LITTLE ROCK, Ark. -- Former South Carolina Gov. Richard W. Riley, a candidate for a top job in President-elect Bill Clinton's administration, was given the sensitive task yesterday of helping him fill as many as 4,000 government posts.
In making the announcement, Clinton aides made clear that the incoming president will limit the autonomy of his Cabinet secretaries.
The selection of political appointees below the rank of Cabinet secretary "will be a cooperative endeavor between the president-elect and his Cabinet officers," said Warren M. Christopher, director of Mr. Clinton's transition team.
Clinton aides have said they believe former President Jimmy Carter, the last Democrat to occupy the White House, weakened his administration by giving his Cabinet chiefs too much latitude in filling positions.
The selection of Mr. Riley, a soft-spoken lawyer who was governor from 1979 through 1986, demonstrates Mr. Clinton's determination to "look beyond Washington for ideas and talent," Mr. Christopher said.
Mr. Clinton has been mildly criticized by some for naming quintessential capital insiders like Vernon Jordan, a Washington lawyer who is chairman of the board managing the transition.
Some sources speculate Mr. Riley, a friend of Mr. Clinton since the late 1970s, is in the running for White House chief of staff. If so, then his transition team assignment could prove to be a tryout.

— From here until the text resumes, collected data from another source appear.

(* ===== verification/Findings.v ===== *)
(** * Findings: behaviours the model reaches that the code's comments rule out

    Each is a theorem about the definitions of the other files: a request that
    can never succeed, an interleaving that strands a payment, and a capture the
    books forget. *)

From S2P Require Import Prelude Text Schema Errors Program Pricing OrderState Transition.
From S2P Require Import BusinessDay Idempotency CreateOrder OrderDoors Gateway Webhooks.
From S2P Require Import CreatePayment Refunds Books Invariants Handlers System Scenario Replay.
From S2P Require Import Cursor OrdersRead Paging Rollup Reports Reporting.

(** ** A free order cannot be paid for *)

Lemma insertPayment_free pid row s :
  p_amountMinor row ≤ 0 → ∃ st, insertPayment pid row s = Err (DbError st) ∧
    (st = CHECK_VIOLATION ∨ st = OUT_OF_RANGE).
Proof.
  intros Ha. unfold insertPayment. tx_simpl. destruct (negb _); [eauto|].
  destruct (p_amountMinor row <=? 0) eqn:E; [eauto|lia].
Qed.

(** An order whose total is zero, which pricing accepts (a discount option may
    bring an item down to nothing), has no way to PAID: every payment attempt
    without a key fails and changes nothing, because [payments_amount_check]
    wants a positive amount. *)
Theorem free_order_unpayable gw principal oid input pid now db o :
  orders db !! oid = Some o → o_totalMinor o = 0 →
  ∃ e, run gw (payFor principal oid input None pid now) db = (db, [], Err e).
Proof.
  intros Ho Htot. unfold payFor, loadPayableOrder, Read. cbn [run fst snd]. unfold findOrder.
  rewrite Ho. destruct (negb (ownOrder principal o)); [by eexists|].
  case_bool_decide; [by eexists|]. case_bool_decide; [|by eexists]. cbn [negb run fst snd].
  destruct (livePayment db oid) as [[q i]|]; [by eexists|].
  assert (∀ (work : txM PaymentView) st, work (mkTx db []) = Err (DbError st) →
    st = CHECK_VIOLATION ∨ st = OUT_OF_RANGE →
    run gw (write None oid now work) db = (db, [], Err (DbError st))) as Hw.
  { intros work st He Hst. unfold write. rewrite run_after, run_afterCommit.
    unfold writeWork, mbind, txM_bind. cbn [reserveIfKeyed]. unfold mret, txM_ret. rewrite He.
    by destruct Hst as [-> | ->]. }
  case_bool_decide.
  - unfold takeCash. destruct principal as [u r|]; [|by eexists].
    destruct (cp_cashTenderedMinor input) as [t|]; [|by eexists].
    destruct (t <? _); [by eexists|]. rewrite run_after.
    edestruct (insertPayment_free pid) as (st & Hins & Hst); [|erewrite Hw; [by eexists| |done]].
    2:{ unfold cashWork, mbind, txM_bind. by rewrite Hins. }
    simpl. lia.
  - unfold openGatewayPayment. cbn [run].
    destruct (gw (createIntent _ _ _ _)) as [intent|e]; [|by eexists].
    edestruct (insertPayment_free pid) as (st & Hins & Hst); [|erewrite Hw; [by eexists| |done]].
    2:{ unfold intentWork, mbind, txM_bind. by rewrite Hins. }
    simpl. lia.
Qed.

(** ** Interleavings, a few steps at a time *)

(** The first [n] steps of a handler running alone. *)
Fixpoint advance {R} (n : nat) (gw : Gateway) (p : prog R) (db : Database) : prog R * Database :=
  match n, p with
  | S n, Step t k => advance n gw (k (t db).2) (t db).1
  | S n, Ask call k => advance n gw (k (gw call)) db
  | _, _ => (p, db)
  end.

Lemma advance_steps `{port : PaymentPort} config tzOffset sha256 {R} n gw : ∀ (p : prog R) db log l,
  pool_steps (request config tzOffset sha256)
    {| pool_db := db; pool_threads := thread_of p :: l; pool_log := log |}
    {| pool_db := (advance n gw p db).2; pool_threads := thread_of (advance n gw p db).1 :: l;
       pool_log := log |}.
Proof.
  induction n as [|n IH]; intros p db log l; [apply rtc_refl|].
  destruct p as [r|X t k|call k|e k]; [apply rtc_refl| | |apply rtc_refl].
  - eapply rtc_l; [apply (pool_db_step _ _ _ [])|]. apply IH.
  - eapply rtc_l; [apply (pool_answer _ _ _ [] _ _ _ _ (gw call))|]. apply IH.
Qed.

Module Race.
Import Shop.

Definition ordered : Pool := foldl (serve gw) (idle morning) [createFor kiosk KIOSK 1 "create-o2" "o2"].

(** The customer's card request, up to the gateway call it is waiting on. *)
Definition opening : prog (ResponseBody * bool) :=
  createPayment sha256 kiosk "o2" byGateway None "p2" noon.

Definition waiting : prog (ResponseBody * bool) * Database := advance 2 gw opening (pool_db ordered).

(** The expiry tick that fires meanwhile, an hour later. *)
Definition tick : Database := (run gw (expireOverdue (noon + 3600000)) waiting.2).1.1.

(** The gateway answers, and the request writes its row. *)
Definition final : Database := (run gw waiting.1 tick).1.1.
End Race.

(** Opening a gateway payment does not look at the order again after the intent
    is created: a reachable database has a live payment on an EXPIRED order, which
    nothing will cancel, and whose capture the processor will refuse. *)
Theorem live_payment_on_expired_order :
  ∃ c o p, reachable (port := stripePort) Shop.config Shop.tzOffset Shop.sha256 c ∧
    orders (pool_db c) !! "o2" = Some o ∧ o_status o = EXPIRED ∧
    payments (pool_db c) !! "p2" = Some p ∧ p_orderId p = "o2" ∧ isLive p = true.
Proof.
  assert (∃ log, pool_steps (request (port := stripePort) Shop.config Shop.tzOffset Shop.sha256)
    (idle Shop.morning) {| pool_db := Race.final; pool_threads := []; pool_log := log |}) as [log Hs].
  { eexists. etransitivity; [apply (serve_steps _ _ _ Shop.gw [Shop.createFor Shop.kiosk KIOSK 1 "create-o2" "o2"]); repeat constructor|].
    fold Race.ordered. eapply rtc_l; [apply (pool_spawn _ _ _ _ (thread_of Race.opening)); constructor|].
    etransitivity; [apply (advance_steps _ _ _ 2 Shop.gw)|]. fold Race.waiting.
    eapply rtc_l; [apply (pool_spawn _ _ _ _ (thread_of (expireOverdue (Shop.noon + 3600000)))); constructor|].
    etransitivity; [apply (run_steps _ _ _ _ Shop.gw)|]. fold Race.tick.
    etransitivity; [apply (run_steps _ _ _ _ Shop.gw)|]. fold Race.final. apply rtc_refl. }
  eexists _, _, _. split_and!.
  - exists Shop.morning. split; [by split_and!|exact Hs].
  - vm_compute. reflexivity.
  - reflexivity.
  - vm_compute. reflexivity.
  - reflexivity.
  - reflexivity.
Qed.

(** ** A capture the books forget *)

Module Twice.
Import Shop.

Definition failedPayload : Json := JObj [
  ("type", JStr "payment_intent.payment_failed");
  ("data", JObj [("object", JObj [("id", JStr "pi_2")])])].

(** The same gateway, delivering a decline and then, on the same intent, a capture. *)
Definition stripe : StripeClient := {|
  pi_create := pi_create Shop.stripe; pi_cancel := pi_cancel Shop.stripe;
  pi_retrieve := pi_retrieve Shop.stripe;
  constructEvent := fun rawBody _ _ =>
    if bool_decide (rawBody = "declined") then
      Ok {| se_id := "evt_0"; se_type := "payment_intent.payment_failed";
            se_created := 1753246700; se_payload := failedPayload |}
    else
      Ok {| se_id := "evt_1"; se_type := "payment_intent.succeeded"; se_created := 1753246800;
            se_payload := succeededPayload |} |}.

(** A declined card, cash instead, and the customer's retry on the terminal. *)
Definition day : list thread := [
  createFor cashier COUNTER 1 "create-o1" "o1";
  thread_of (createPayment sha256 cashier "o1" byGateway None "p2" noon);
  thread_of (receive stripe ["whsec"] (Some "declined") (Some "sig") "e0" noon);
  thread_of (processEvent (port := stripePort) "e0" noon);
  thread_of (createPayment sha256 cashier "o1" (cash 20000) None "p1" noon);
  thread_of (receive stripe ["whsec"] (Some "captured") (Some "sig") "e1" noon);
  thread_of (processEvent (port := stripePort) "e1" noon)].

Definition closing : Pool := foldl (serve gw) (idle morning) day.
End Twice.

(** A FAILED payment is not live, so its intent stays confirmable while another
    payment is taken. If the customer then completes it, the processor finds the
    order PAID, skips the event as a duplicate and stamps it processed: the money
    was captured twice, the payment row still says FAILED, and the event is no
    longer among the unmatched ones reconciliation reports. *)
Theorem capture_forgotten :
  ∃ c p row, reachable (port := stripePort) Shop.config Shop.tzOffset Shop.sha256 c ∧
    payments (pool_db c) !! "p2" = Some p ∧ p_status p = PayFAILED ∧
    paymentEvents (pool_db c) !! "e1" = Some row ∧ is_Some (pe_processedAt row) ∧
    toOutcome (pe_payload row) =
      Ok (GwSUCCEEDED (JStr "pi_2") (JNum (p_amountMinor p)) (p_currency p)) ∧
    p_providerIntentId p = Some "pi_2" ∧ unmatched (pool_db c) = [].
Proof.
  exists Twice.closing. eexists _, _. split_and!.
  - exists Shop.morning. split; [by split_and!|]. apply serve_steps. repeat constructor.
  - vm_compute. reflexivity.
  - reflexivity.
  - vm_compute. reflexivity.
  - eexists. reflexivity.
  - reflexivity.
  - reflexivity.
  - vm_compute. reflexivity.
Qed.

(** ** Smaller divergences *)

(** A payload that passes the shape check can still make [interpret] throw: only
    [type] and [data.object] are checked, and [currency] is then used as a string. *)
Theorem interpret_throws :
  ∃ payload, hasEventShape payload = true ∧ is_ok (toOutcome payload) = false.
Proof.
  exists (JObj [("type", JStr "payment_intent.succeeded");
                ("data", JObj [("object", JObj [("id", JStr "pi_1")])])]).
  by vm_compute.
Qed.

Module Feast.
Import Shop.

Definition toppings : list string := (fun n => "t" +:+ pretty n) <$> seq 0 8.

(** The scenario's menu with the dearest item and the dearest options allowed. *)
Definition menu : Database := {|
  categories := categories morning;
  menuItems := {[ "gold" := {| mi_categoryId := "drinks"; mi_name := "Gold";
                                mi_description := None; mi_imageUrl := None;
                               mi_basePriceMinor := 1000000; mi_isAvailable := true;
                               mi_sortOrder := 0 |} ]};
  optionGroups := {[ "tops" := {| og_name := "Toppings"; og_minSelect := 0; og_maxSelect := 8 |} ]};
  options := list_to_map ((fun t => (t, {| opt_optionGroupId := "tops"; opt_name := t;
               opt_priceDeltaMinor := 100000; opt_isDefault := false;
               opt_isAvailable := true |})) <$> toppings);
  menuItemOptionGroups := [ {| lk_menuItemId := "gold"; lk_optionGroupId := "tops"; lk_sortOrder := 0 |} ];
  kioskDevices := ∅; orders := ∅; orderItems := []; orderItemOptions := [];
  orderStatusHistory := []; orderNumberCounters := ∅; payments := ∅; refunds := ∅;
  paymentEvents := ∅; idempotencyKeys := ∅ |}.

Definition basket : CreateOrderInput := {|
  in_channel := COUNTER;
  in_items := replicate 30 {| ri_menuItemId := "gold"; ri_quantity := 50;
                              ri_optionIds := toppings; ri_notes := None |};
  in_customerName := None; in_expectedTotalMinor := None; in_draft := None |}.
End Feast.

(** A basket every field of which the DTO and the menu's own limits allow (30
    lines of 50) is priced above what the [integer] total column holds, and is
    answered with a driver error, not a refusal. *)
Theorem largest_basket_overflows :
  run Shop.gw (createOrder Shop.config Shop.tzOffset Shop.sha256 Shop.cashier Feast.basket
    None Shop.noon (Shop.ids "o1")) Feast.menu =
  (Feast.menu, [], Err (DbError OUT_OF_RANGE)).
Proof. vm_compute. reflexivity. Qed.

(** A replay asks the gateway for the client secret even when the payment has long
    been captured: the check reads the stored view, which is PENDING for ever. *)
Theorem replay_asks_after_capture (gw : Gateway) v db p i :
  pv_provider v = STRIPE → pv_status v = PayPENDING →
  payments db !! pv_id v = Some p → p_status p = PaySUCCEEDED → p_providerIntentId p = Some i →
  gw (clientSecretFor i) = Err (DependencyUnavailableError "gateway") →
  run gw (rehydrate (PaymentBody v)) db = (db, [], Err (DependencyUnavailableError "gateway")).
Proof.
  intros Hv Hst Hp _ Hi Hgw. rewrite run_rehydrate, bool_decide_true by done.
  unfold paymentIntent. rewrite Hp. simpl. by rewrite Hi, Hgw.
Qed.

(** ** Cursors *)

(** [created_at] has microseconds and the cursor milliseconds. Of two orders of one
    millisecond, newest first, the second is never shown; oldest first, the second
    page is the first one again, with the same cursor. *)
Theorem cursor_drops_microseconds :
  let db := PagedShop.withOrders
    [(PagedShop.id1, PagedShop.order 17500 (PagedShop.noon + 400) None);
     (PagedShop.id2, PagedShop.order 9000 (PagedShop.noon + 500) None)] in
  (∃ page, walk (PagedShop.query createdAt_desc) None [db; db; db] = Ok page ∧
    os_id <$> concat (page_orders <$> page) = [PagedShop.id2] ∧ isLast <$> page = [false; true]) ∧
  (∃ page, walk (PagedShop.query createdAt_asc) None [db; db; db] = Ok page ∧
    os_id <$> concat (page_orders <$> page) = [PagedShop.id1; PagedShop.id1; PagedShop.id1] ∧
    isLast <$> page = [false; false; false]).
Proof. split; (eexists; split; [vm_compute; reflexivity|]; split; vm_compute; reflexivity). Qed.

(** Two cursors that pass every check of [decodeCursor] and that the database then
    refuses to cast, so the answer is a 500. *)
Theorem cursor_cast_fails :
  let large := encodeCursor "totalMinor" "3000000000" PagedShop.id1 in
  let noSuchDay := encodeCursor "createdAt" "2026-02-30T00:00:00.000Z" PagedShop.id1 in
  list_orders (resumed (PagedShop.query totalMinor_asc) (Some large)) PagedShop.early
    = Err (DbError OUT_OF_RANGE) ∧
  list_orders (resumed (PagedShop.query createdAt_asc) (Some noSuchDay)) PagedShop.early
    = Err (DbError DATETIME_OVERFLOW).
Proof. by vm_compute. Qed.

(** ** Reports *)

(** An item renamed during the day is two entries of the day's list, which is sorted by
    quantity: the name the range shows is that of the entry that sold less, not the
    newer one. *)
Theorem rename_shows_lesser_seller :
  let before := {| it_menuItemId := "m1"; it_name := "Latte"; it_quantity := 5; it_revenueMinor := 500 |} in
  let afterwards := {| it_menuItemId := "m1"; it_name := "Caffe latte"; it_quantity := 9; it_revenueMinor := 900 |} in
  let parts := {| rp_statusCounts := []; rp_revenueByMethod := []; rp_refundsMinor := 0;
                  rp_vatMinor := 0; rp_ordersSettled := 0; rp_items := [before; afterwards] |} in
  let row := buildRollupRow codeUnits "2025-07-23" parts in
  it_name <$> mergeTopItems codeUnits [("2025-07-23", rw_topItems row)] 10 = ["Latte"].
Proof. reflexivity. Qed.

(** A re-roll that fails on the last night of its window is not retried: the day keeps
    [finalized_at] from its first roll, so the catch-up sweep passes over it, and the
    stored row stays behind the books. *)
Theorem failed_reroll_not_retried :
  let day := "2025-07-23" in
  let nightOf n := Shop.noon + (14 + 24 * n) * 3600000 in
  let books := pool_db Shop.closing in
  let rollNight n attempt rollups :=
    (rollUpYesterday codeUnits Shop.config Shop.tzOffset (nightOf n) books attempt rollups).2 in
  let written := rollNight 1 (fun _ => Ok (pool_db Shop.midday)) ∅ in
  let failed := rollNight 4 (fun _ => Err (DbError "57P01")) written in
  let retried := rollNight 5 (fun _ => Ok books) failed in
  (fun s => rw_revenueMinor (sr_row s)) <$> written !! day = Some 23000 ∧
  (fun s => rw_revenueMinor (sr_row s)) <$> retried !! day = Some 23000 ∧
  rw_revenueMinor (liveRow codeUnits books day) = 34500.
Proof. split_and!; vm_compute; reflexivity. Qed.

Mr. Clinton strongly hinted yesterday that Mr. Riley might have some role in his administration, saying, "The work that he has to do in helping us fill out these departments may not be completely done on Jan. 20 [the inauguration date], so his job may require him to be part of the administration."
Mr. Riley's major concern will be helping Mr. Clinton select sub-Cabinet posts, such as assistant secretaries, and members of specialized agencies such as the Federal Communications Commission.
Mr. Clinton will have authority to fill roughly 3,000 to 4,000 jobs, said his communications director, George Stephanopoulos.
He said there are "resumes piling up in the headquarters" and "thousands of letters" pouring in daily.
One top adviser who won't have to submit a resume is Mr. Clinton's wife, Hillary, who has always been an influential adviser to her husband. She participated yesterday in a meeting of top transition leaders, presided over by Mr. Clinton himself.
"She's part of it," Mr. Clinton said of the transition leadership, although Mrs. Clinton does not have a formal title.
Mr. Clinton indicated yesterday that his wife is one of four core people "around this table every day," along with the president-elect, Vice President-elect Al Gore and Mr. Christopher.
Mr. Clinton answered only a handful of reporters' questions during what was otherwise a day of private business.
He denied speculation that he was backing away from pushing a middle-class tax cut, which was a campaign promise.
"I intend to present to the Congress the economic program I outlined. If there is any substantial change, I'll let you know, but I have not made a decision to change it."
Aides to Mr. Clinton said they weren't sure of his schedule after he completes a visit to Washington today and tomorrow, although they said they expect him to spend Thanksgiving in Little Rock.
Press secretary Dee Dee Myers said it is "likely" he will squeeze in some campaigning for Georgia Sen. Wyche Fowler, a Democrat involved in a runoff election Tuesday.
She said the planned economic summit, now being called an "economic retreat," would occur between Thanksgiving and Christmas.